Добавьте фаг-хелпер M13KO7 к конечной концентрации 10 миллиардов ПФЕ на миллилитр. Высиживайте его снова при 37 градусах Цельсия в течение часа с орбитальным встряхиванием 200 об/мин. Через час переложить все три миллилитра культуры на 30 миллилитров раствора канамицина 2YT.
Расти ночью при 37 градусах Цельсия с орбитальным сотрясением 200 оборотов в минуту. Репрезентативные результаты выбора варианта убиквитина против UBE4B показаны здесь. UBV были заказаны от самой высокой до самой низкой частоты.
Последовательности представляют собой диверсифицированную область убиквитина в UBV со всеми рандомизированными остатками. Относительное сродство связующих веществ к белку-мишени дикого типа, мутированному белку-мишени, а также нецелевым белкам измеряют с помощью иммуноферментных анализов или ИФА. Все поглощения ИФА были нормализованы по сравнению с 96 средними баллами BSA ELISA и 96 средними баллами GST ELISA.
Более темный зеленый цвет представляет собой более сильную относительную привязку. GST был включен в качестве контроля для неспецифического связывания, потому что целевой белок помечен GST. Результаты ИФА графически представлены здесь.

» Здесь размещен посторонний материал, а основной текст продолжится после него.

(* ===== verification/NetStack.v ===== *)
(** * The network stack assembled

    Models the receive path ([eth_recv], [ipv4_recv], [poll_once], [net_poll]), the operations that
    poll the NIC while they wait ([tcp_connect], [dns_resolve], [dhcp_discover]) and the sockets of
    [kernel/net/socket.c], over the protocols of [Net], [Tcp], [Dns] and [Dhcp].

    The NIC's receive function is a driver's: [rx] lists what its successive calls deliver, the empty
    list meaning that no frame is there. The UDP handlers of the source are three: they are numbered
    [DNS_CB], [DHCP_OFFER_CB] and [DHCP_ACK_CB], and [upcall] runs the one with a given number. An
    operation is [None] when a handler reads outside a packet or a null NIC is used. *)

From S2P Require Import Prelude Bytes Checksum Net Tcp Dns Dhcp.
Import Checksum Net Tcp.

Module NetStack.

Definition DNS_CB : Z := 1.
Definition DHCP_OFFER_CB : Z := 2.
Definition DHCP_ACK_CB : Z := 3.
Definition MAX_SOCKETS : Z := 8.

Record stack := mk_stack {
  tp : tcp;
  dns : Dns.dns;
  dhcp : Dhcp.dhcp;
  rx : list (list Z);
  s_socks : list (option Z);
  s_used : list bool;
}.

Definition set_tp v st := mk_stack v (dns st) (dhcp st) (rx st) (s_socks st) (s_used st).
Definition set_dns_st v st := mk_stack (tp st) v (dhcp st) (rx st) (s_socks st) (s_used st).
Definition set_dhcp_st v st := mk_stack (tp st) (dns st) v (rx st) (s_socks st) (s_used st).
Definition set_rx v st := mk_stack (tp st) (dns st) (dhcp st) v (s_socks st) (s_used st).
Definition set_socks v w st := mk_stack (tp st) (dns st) (dhcp st) (rx st) v w.
Definition net_of (st : stack) : net := nt (tp st).
Definition set_net (n : net) (st : stack) : stack := set_tp (set_nt n (tp st)) st.

(** ** The receive path *)

Definition upcall (st : stack) (c : udp_call) : option stack :=
  if c_fn c =? DNS_CB then d ← Dns.dns_recv_cb (c_data c) (dns st); Some (set_dns_st d st)
  else if c_fn c =? DHCP_OFFER_CB then d ← Dhcp.dhcp_recv_offer (c_data c) (dhcp st); Some (set_dhcp_st d st)
  else if c_fn c =? DHCP_ACK_CB then d ← Dhcp.dhcp_recv_ack (c_data c) (dhcp st); Some (set_dhcp_st d st)
  else Some st.

Fixpoint upcalls (cs : list udp_call) (st : stack) : option stack :=
  match cs with
  | [] => Some st
  | c :: cs' => st ← upcall st c; upcalls cs' st
  end.

Definition ipv4_recv (src_mac pkt : list Z) (st : stack) : option stack :=
  if blen pkt <? sizeof_ip then Some st
  else
    let ihl := u8 (Z.land (rd8 pkt 0) 0x0f * 4) in
    if (ihl <? 20) || (blen pkt <? ihl) then Some st
    else
      let src := rd32 pkt 12 in
      let st := set_net (arp_insert src src_mac (net_of st)) st in
      let payload := slice pkt ihl (u16 (blen pkt - ihl)) in
      let proto := rd8 pkt 9 in
      if proto =? IP_PROTO_ICMP then Some (set_net (icmp_recv src payload (net_of st)) st)
      else if proto =? IP_PROTO_UDP then upcalls (udp_recv src payload (net_of st)) st
      else if proto =? IP_PROTO_TCP then Some (set_tp (tcp_input src payload (tp st)) st)
      else Some st.

Definition eth_recv (frame : list Z) (st : stack) : option stack :=
  if blen frame <? ETH_HLEN then Some st
  else
    let et := ntohs (rd16 frame 12) in
    let payload := slice frame ETH_HLEN (u16 (blen frame - ETH_HLEN)) in
    if et =? ETHERTYPE_ARP then Some (set_net (arp_recv payload (net_of st)) st)
    else if et =? ETHERTYPE_IPV4 then ipv4_recv (slice frame 6 6) payload st
    else Some st.

(** [nic->recv] into a buffer of [max] bytes. *)
Definition nic_recv (max : Z) (st : stack) : list Z * stack :=
  match rx st with
  | [] => ([], st)
  | f :: rx' => (slice f 0 max, set_rx rx' st)
  end.

(** [n = nic->recv(...); if (n) eth_recv(pkt, n);] *)
Definition poll (st : stack) : option stack :=
  let '(f, st) := nic_recv 1536 st in
  if blen f =? 0 then Some st else eth_recv f st.

Definition poll_once (st : stack) : option stack :=
  match nic_get (net_of st) with None => Some st | Some _ => poll st end.

Definition net_poll (st : stack) : option stack :=
  match nic_get (net_of st) with None => Some st | Some _ => poll st end.

(** ** TCP open *)

(** [for (i = 0; i < 300000 && c->state == TCP_SYN_SENT; ++i) poll_once();] *)
Fixpoint connect_wait (n : nat) (i : Z) (st : stack) : option stack :=
  match n with
  | O => Some st
  | S n' =>
      if bool_decide (state (conn (tp st) i) = TCP_SYN_SENT)
      then st ← poll_once st; connect_wait n' i st else Some st
  end.

Definition open_conn (dst dport sport : Z) (c : tcp_conn) : tcp_conn :=
  mk_conn (in_use c) TCP_SYN_SENT dst dport sport 0x12345678 0x12345678 0 (TCP_RXBUF - 1) (rxbuf c) 0 0.

Definition tcp_connect (dst dport : Z) (st : stack) : option (option Z * stack) :=
  match alloc_conn (tp st) with
  | (None, _) => Some (None, st)
  | (Some i, t) =>
      let '(port, t) := alloc_port t in
      let t := upd i (open_conn dst dport port) t in
      let t := snd (tcp_send_seg i TCP_FLAG_SYN [] t) in
      st ← connect_wait (Z.to_nat 300000) i (set_tp t st);
      if bool_decide (state (conn (tp st) i) = TCP_ESTABLISHED) then Some (Some i, st)
      else Some (None, set_tp (upd i (set_in_use false) (tp st)) st)
  end.

(** ** DNS *)

Fixpoint dns_wait (n : nat) (st : stack) : option stack :=
  match n with
  | O => Some st
  | S n' =>
      if Dns.s_got_reply (dns st) then Some st
      else match nic_get (net_of st) with None => None | Some _ => st ← poll st; dns_wait n' st end
  end.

Ось X представляет UBV, а ось Y представляет соответствующую нормализованную поглощенность. При попытке этой процедуры важно, чтобы вы не выбрасывали раствор в пластину после добавления соляной кислоты. Фаги теперь суспендированы в растворе, и вы хотите сохранить их, чтобы вы могли выполнить последующие окончательные анализы обогащения или и то, и другое.
Следуя этой процедуре, следует выполнить секвенирование для определения частот UBV. Анализы ИФА и IC50 могут быть проведены для определения эффективности связывания и ингибирующей эффективности соответственно, а также для определения того, какие УБВ следует дополнительно охарактеризовать.